Letter Writer Lauds National Day of the Teacher

Who would argue that teaching is not a demanding vocation? Consider, after, all, the two greatest exponents of the art, Jesus and Socrates. One was crucified, the other poisoned; both in the line of duty.

Not that it takes the ultimate sacrifice, though, to qualify teaching as a challenging line of work. Ask any parent, who play the ultimate teaching role, and they’ll tell you. Kids don’t readily absorb wisdom through their pores. That is why lecturing is mostly an exercise of in one ear, out the other.

After all, we’ve learned that no one size fits all. The best teaching employs multiple approaches with the understanding that no two kids are facsimiles. Then factor into the equation the proven theorem that kids love to do the opposite of what you tell them and you can see the wisdom of the Socratic method. Showing is better than saying but the penultimate success comes from the art of suggesting. A practiced teacher pokes and prods self-discovery. Good teaching is, in the end, doing. Paradoxically, it is learning inside out.

Given, then, that even under the best of circumstances effective teaching is a tricky and nuanced proposition, imagine the dicey mission  we have now put at the doorsteps.  In this global economy and age of of lightning-fast information teachers are asked to deal with kids who wire down when they enter the school portals. They are asked to keep this wired generation engaged while producing minds that seamlessly communicate, collaborate and thrive on critical  thinking. They face this already daunting task while asked to be equal parts disciplinarian, entertainer, coach, social worker, counselor, motivator, sociologist and statistician.

Strikingly, one elementary teacher was telling me that years back it was expected that  you might have one or two ‘problem’ kids in any given class, a child suffering a.d.a. or impulse management or maybe from a troubled home. Control issue, yes, but the juggling came with the territory.

Nowadays, the teacher reported, that classroom management factor typically runs 6 or 8 or 10 kids, with gripping issues such as homelessness, parental unemployment, child abuse, family addictions, latch-key environments, or stressed out commuter parents. That’s a lot of fires to put out.

Broken families? That phrase from another age that once stirred concern now sounds hopelessly old-fashioned in its’ lament. Facts are, more than half of marriages dissolve and some communities have born out of wedlock rates at 70%. As backdrop, Antioch has seen a 250% increase in group homes and a 200% increase in foster homes.

Then throw into this mix the jolt of assimilating  an explosive pace of urbanized migration and transiency; an increasingly permissive, materialistic, violent and instant-gratification addicted society; and a culture where the authority of teachers is casually questioned by students, parents and the ACLU alike. It spells an uphill battle.

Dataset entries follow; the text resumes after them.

Inductive SqlError :=
| UndefinedTable (t : string) | DuplicateTable (t : string) | UndefinedColumn (c : string) | DuplicateColumn (c : string)
| UndefinedObject (name : string) | DuplicateObject (name : string) | DependentObjects (name : string)
| InvalidForeignKey (t : string)
| NotNullViolation (c : string) | CheckViolation (name : string) | UniqueViolation (name : string)
| ForeignKeyViolation (name : string).
Inductive Outcome (A : Type) := Done (a : A) | Refused (e : SqlError).
Arguments Done {A} a.
Arguments Refused {A} e.
#[export] Instance Outcome_bind : MBind Outcome := fun _ _ f m => match m with Done a => f a | Refused e => Refused e end.
#[export] Instance Outcome_ret : MRet Outcome := fun _ a => Done a.
Definition require (b : bool) (e : SqlError) : Outcome unit := if b then Done tt else Refused e.
Definition found {A} (o : option A) (e : SqlError) : Outcome A := match o with Some a => Done a | None => Refused e end.
Definition all_in (l : list string) (P : string -> bool) : bool := List.forallb P l.

(** *** Tables *)

Definition table (t : string) (c : Catalog) : Outcome TableDef := found (ca_tables c !! t) (UndefinedTable t).
Definition has_column (d : TableDef) (c : string) : bool := is_some (tb_columns d !! c).
Definition constraint_columns (c : Constraint) : list string :=
  match c with
  | PrimaryKeyConstraint cols | UniqueConstraint cols | ForeignKeyConstraint cols _ _ _ => cols
  | CheckConstraint c => cond_columns c
  end.
Definition identifies (cols : list string) (c : Constraint) : bool :=
  match c with PrimaryKeyConstraint k | UniqueConstraint k => k == cols | _ => false end.
(** A foreign key refers to the columns of a primary key or a unique constraint. *)
Definition key_of (d : TableDef) (cols : list string) : bool :=
  List.existsb (fun p => identifies cols p.2) (map_to_list (tb_constraints d)).
Definition references_ok (c : Constraint) (cat : Catalog) : bool :=
  match c with
  | ForeignKeyConstraint _ target refs _ =>
      match ca_tables cat !! target with Some d => key_of d refs | None => false end
  | _ => true
  end.
Definition set_table (t : string) (d : TableDef) (c : Catalog) : Catalog := c <| ca_tables ::= <[t := d]> |>.
Definition add_constraint (t : string) (name : Name) (k : Constraint) (c : Catalog) : Outcome Catalog :=
  d ← table t c;
  let n := constraint_name t name k in
  _ ← require (is_none (tb_constraints d !! n)) (DuplicateObject n);
  _ ← require (all_in (constraint_columns k) (has_column d)) (UndefinedColumn n);
  _ ← require (references_ok k c) (InvalidForeignKey t);
  mret (set_table t (d <| tb_constraints ::= <[n := k]> |>) c).
Definition add_col (t name : string) (k : Column) (c : Catalog) : Outcome Catalog :=
  d ← table t c;
  _ ← require (negb (has_column d name)) (DuplicateColumn name);
  mret (set_table t (d <| tb_columns ::= <[name := k]> |>) c).
Definition add_item (t : string) (i : Item) (c : Catalog) : Outcome Catalog :=
  match i with ColumnItem name k => add_col t name k c | ConstraintItem name k => add_constraint t name k c end.
Fixpoint add_items (t : string) (l : list Item) (c : Catalog) : Outcome Catalog :=
  match l with [] => Done c | i :: l => c' ← add_item t i c; add_items t l c' end.
Definition refers_to (t : string) (k : Constraint) : bool :=
  match k with ForeignKeyConstraint _ target _ _ => target == t | _ => false end.
(** Another table has a foreign key to this one. *)
Definition referenced (t : string) (c : Catalog) : bool :=
  List.existsb (fun p => (p.1 != t) && List.existsb (fun k => refers_to t k.2) (map_to_list (tb_constraints p.2)))
    (map_to_list (ca_tables c)).
Definition index_columns (i : Index) : list string :=
  ix_columns i ++ match ix_where i with Some c => cond_columns c | None => [] end.

(** *** Security *)

Definition security (t : string) (c : Catalog) : Outcome Security := found (ca_security c !! t) (UndefinedTable t).
Definition on_security (t : string) (f : Security -> Security) (c : Catalog) : Outcome Catalog :=
  s ← security t c; mret (c <| ca_security ::= <[t := f s]> |>).
Definition policy_conditions (p : Policy) : list Cond := [po_using p; po_check p].
Definition policies_mention (P : Cond -> bool) (s : Security) : bool :=
  List.existsb (fun p => List.existsb P (policy_conditions p.2)) (map_to_list (se_policies s)).
Definition function_used (f : string) (c : Catalog) : bool :=
  List.existsb (fun p => policies_mention (fun k => f is_in cond_functions k) p.2
                         || List.existsb (fun g => tg_function g.2 == f) (map_to_list (se_triggers p.2)))
    (map_to_list (ca_security c)).
Definition grants_to (r : string) (g : gset (string * string)) : bool := List.existsb (fun p => p.1 == r) (elements g).
(** A role is referred to by grants on tables, policies, grants on the schema and on functions, and default privileges. *)
Definition role_used (r : string) (c : Catalog) : bool :=
  List.existsb (fun p => grants_to r (se_grants p.2)
                         || List.existsb (fun q => po_role q.2 == r) (map_to_list (se_policies p.2)))
    (map_to_list (ca_security c))
  || (r is_in ca_usage c) || grants_to r (ca_default_grants c)
  || List.existsb (fun p => bool_decide (r ∈ fn_executors p.2)) (map_to_list (ca_functions c)).
Definition grant_set (ps : list string) (r : string) : gset (string * string) := list_to_set (List.map (pair r) ps).
Definition without_role (r : string) (g : gset (string * string)) : gset (string * string) := filter (fun p => p.1 <> r) g.
Definition on_all_tables (f : Security -> Security) (c : Catalog) : Catalog := c <| ca_security ::= fmap f |>.
Definition on_function (f : string) (g : Function_ -> Function_) (c : Catalog) : Outcome Catalog :=
  k ← found (ca_functions c !! f) (UndefinedObject f); mret (c <| ca_functions ::= <[f := g k]> |>).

Not to mention yearly pink slips and the No Child Left Behind pressures of  test mania; nor the difficulty of doing all of this in a state where classroom size and the staffing ratio of counselors, nurses, psychologists and librarians scrapes the very national bottom.

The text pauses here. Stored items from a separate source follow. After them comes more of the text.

(** ** 0009_recovery_governance *)

Definition purpose_valid (purposes : list string) : Op :=
  create_constraint "ephemeral_tokens" (Given "purpose_valid") (CheckConstraint (In_ (Col "purpose") purposes)).
Definition widen_tokens_and_requests : list Op :=
  [drop_constraint "ephemeral_tokens" "ck_ephemeral_tokens_purpose_valid";
   purpose_valid ["email_verify"; "phone_verify"; "password_reset"; "support_recovery"; "invite"];
   add_column "governed_requests" "approved_at" (MkColumn DateTime true None);
   add_column "governed_requests" "executed_at" (MkColumn DateTime true None);
   add_column "governed_requests" "target_user_version" (MkColumn Integer false (Some (Quoted "1")))].
Definition create_staff_role_bindings : list Op :=
  [create_table "staff_role_bindings" [
     defaulted "binding_id" Uuid (Expression "gen_random_uuid()"); required "user_id" Uuid;
     required "role" (Varchar 48); nullable "granted_by_user_id" Uuid;
     defaulted "granted_at" DateTime (Expression "now()"); nullable "revoked_at" DateTime;
     check_ (op_f "ck_staff_role_bindings_role_valid")
       (In_ (Col "role") ["SUPPORT_AGENT_L2"; "SECURITY_SUPERVISOR_L3"; "ACCOUNT_ADMIN"]);
     foreign_key Unnamed ["user_id"] "users" ["user_id"] Cascade;
     foreign_key Unnamed ["granted_by_user_id"] "users" ["user_id"] SetNull;
     primary_key Unnamed ["binding_id"]];
   create_index "ix_auth_staff_role_bindings_user_id" "staff_role_bindings" ["user_id"] false None;
   create_index "uq_staff_role_bindings_active" "staff_role_bindings" ["user_id"; "role"] true
     (Some (IsNull (Col "revoked_at"))%sql);
   REVOKE ["INSERT"; "UPDATE"; "DELETE"; "TRUNCATE"] "staff_role_bindings" "auth_app"].
Definition create_contact_change_requests : list Op :=
  [create_table "contact_change_requests" [
     defaulted "request_id" Uuid (Expression "gen_random_uuid()"); required "user_id" Uuid;
     required "contact_type" (Varchar 16); required "old_value" (Varchar 320); required "new_value" (Varchar 320);
     required "old_code_hash" (Varchar 128); required "new_code_hash" (Varchar 128);
     defaulted "state" (Varchar 24) (Quoted "pending"); defaulted "created_at" DateTime (Expression "now()");
     required "expires_at" DateTime; nullable "old_verified_at" DateTime; nullable "new_verified_at" DateTime;
     nullable "applied_at" DateTime;
     check_ (op_f "ck_contact_change_requests_contact_type_valid") (In_ (Col "contact_type") ["email"; "phone"]);
     check_ (op_f "ck_contact_change_requests_state_valid")
       (In_ (Col "state") ["pending"; "applied"; "expired"; "cancelled"]);
     check_ (op_f "ck_contact_change_requests_expiry_after_creation") (Col "expires_at" >. Col "created_at");
     foreign_key Unnamed ["user_id"] "users" ["user_id"] Cascade; primary_key Unnamed ["request_id"]];
   create_index "ix_auth_contact_change_requests_user_id" "contact_change_requests" ["user_id"] false None;
   create_index "ix_contact_changes_user_pending" "contact_change_requests" ["user_id"; "state"; "expires_at"] false None;
   ENABLE_ROW_LEVEL_SECURITY "contact_change_requests"; FORCE_ROW_LEVEL_SECURITY "contact_change_requests";
   create_policy "contact_change_requests_user_isolation" "contact_change_requests" (Col "user_id" =. CurrentUser)].
Definition is_staff_body : Body :=
  SelectExists "staff_role_bindings" (Col "user_id" =. CurrentUser AND IsNull (Col "revoked_at")).
Definition governed_requests_policy_0009 : list Op :=
  [DROP_POLICY "governed_requests_tenant_isolation" "governed_requests";
   create_policy "governed_requests_tenant_isolation" "governed_requests"
     (Col "target_user_id" =. CurrentUser OR Call "current_user_is_staff" [])].
Definition down_0009 : list Op :=
  [DROP_POLICY "governed_requests_tenant_isolation" "governed_requests"; governed_requests_policy_0003;
   DROP_FUNCTION_IF_EXISTS "current_user_is_staff";
   DROP_POLICY_IF_EXISTS "contact_change_requests_user_isolation" "contact_change_requests";
   DISABLE_ROW_LEVEL_SECURITY "contact_change_requests";
   drop_index "ix_contact_changes_user_pending" "contact_change_requests";
   drop_index "ix_auth_contact_change_requests_user_id" "contact_change_requests";
   drop_table "contact_change_requests"; drop_index "uq_staff_role_bindings_active" "staff_role_bindings";
   drop_index "ix_auth_staff_role_bindings_user_id" "staff_role_bindings"; drop_table "staff_role_bindings";
   drop_column "governed_requests" "target_user_version"; drop_column "governed_requests" "executed_at";
   drop_column "governed_requests" "approved_at";
   drop_constraint "ephemeral_tokens" "ck_ephemeral_tokens_purpose_valid";
   purpose_valid ["email_verify"; "phone_verify"; "password_reset"; "invite"]].

(** ** 0010_audit_query_access *)

Definition has_staff_role_body : Body :=
  SelectExists "staff_role_bindings"
    (Col "user_id" =. CurrentUser AND Col "role" =. Param "required_role" AND IsNull (Col "revoked_at")).
Definition audit_logs_policy_0010 : list Op :=
  [DROP_POLICY "audit_logs_tenant_isolation" "audit_logs";
   CREATE_POLICY "audit_logs_tenant_isolation" "audit_logs" "auth_app"
     (Call "current_user_has_staff_role" [Str "SECURITY_SUPERVISOR_L3"] OR audit_logs_condition) audit_logs_condition].
Definition up_0010 : list Op :=
  private_function "current_user_has_staff_role" ["required_role"] has_staff_role_body ++ audit_logs_policy_0010.
Definition down_0010 : list Op :=
  [DROP_POLICY "audit_logs_tenant_isolation" "audit_logs"; audit_logs_policy_0003;
   DROP_FUNCTION_IF_EXISTS "current_user_has_staff_role"].

(** ** 0011_privacy_export_artifacts and 0012_privacy_erasure_retention *)

Definition create_privacy_export_artifacts : list Op :=
  [create_table "privacy_export_artifacts" [
     defaulted "artifact_id" Uuid (Expression "gen_random_uuid()"); required "gdpr_request_id" Uuid;
     required "user_id" Uuid; required "encrypted_content" LargeBinary; required "content_digest" (Varchar 64);
     defaulted "created_at" DateTime (Expression "now()"); required "expires_at" DateTime;
     foreign_key Unnamed ["gdpr_request_id"] "gdpr_requests" ["gdpr_request_id"] Cascade;
     foreign_key Unnamed ["user_id"] "users" ["user_id"] Cascade;
     primary_key Unnamed ["artifact_id"]; unique_key Unnamed ["gdpr_request_id"]];
   create_index "ix_auth_privacy_export_artifacts_user_id" "privacy_export_artifacts" ["user_id"] false None;
   create_index "ix_privacy_export_artifacts_expiry" "privacy_export_artifacts" ["expires_at"] false None].
Definition user_isolation (t : string) : list Op :=
  [ENABLE_ROW_LEVEL_SECURITY t; FORCE_ROW_LEVEL_SECURITY t;
   create_policy (t +:+ "_user_isolation") t (Col "user_id" =. CurrentUser)].
Definition up_0011 : list Op :=
  [add_column "gdpr_requests" "idempotency_key_hash" (MkColumn (Varchar 128) true None);
   create_constraint "gdpr_requests" (Given "uq_gdpr_requests_user_id")
     (UniqueConstraint ["user_id"; "request_type"; "idempotency_key_hash"])]
  ++ create_privacy_export_artifacts ++ List.flat_map user_isolation ["gdpr_requests"; "privacy_export_artifacts"].
Definition down_0011 : list Op :=
  List.flat_map (fun t => [DROP_POLICY_IF_EXISTS (t +:+ "_user_isolation") t; DISABLE_ROW_LEVEL_SECURITY t])
    ["privacy_export_artifacts"; "gdpr_requests"]
  ++ [drop_index "ix_privacy_export_artifacts_expiry" "privacy_export_artifacts";
      drop_index "ix_auth_privacy_export_artifacts_user_id" "privacy_export_artifacts";
      drop_table "privacy_export_artifacts"; drop_constraint "gdpr_requests" "uq_gdpr_requests_user_id";
      drop_column "gdpr_requests" "idempotency_key_hash"].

Tough gig? I say! Hopefully on Tuesday, May 8th, which is the National Day of the Teacher, we thank these unsung heroes and heroines for what they do. Let’s remember that  a teacher in teaching our son teaches our son’s son, that his or her influence has no end but ripples to the shores of eternity.

Walter Ruehlig

Antioch

Ruehlig is a Trustee on the Antioch School Board


One Comment to “Letter Writer Lauds National Day of the Teacher”

  1. Richard says:

    “Then throw into this mix the jolt of assimilating an explosive pace of urbanized migration and transiency; an increasingly permissive, materialistic, violent and instant-gratification addicted society; and a culture where the authority of teachers is casually questioned by students, parents and the ACLU alike. It spells an uphill battle.”

    My favorite part, its really what is wrong with our society. No one today seems to realize or care that teachers are taken for granted and treated like crap.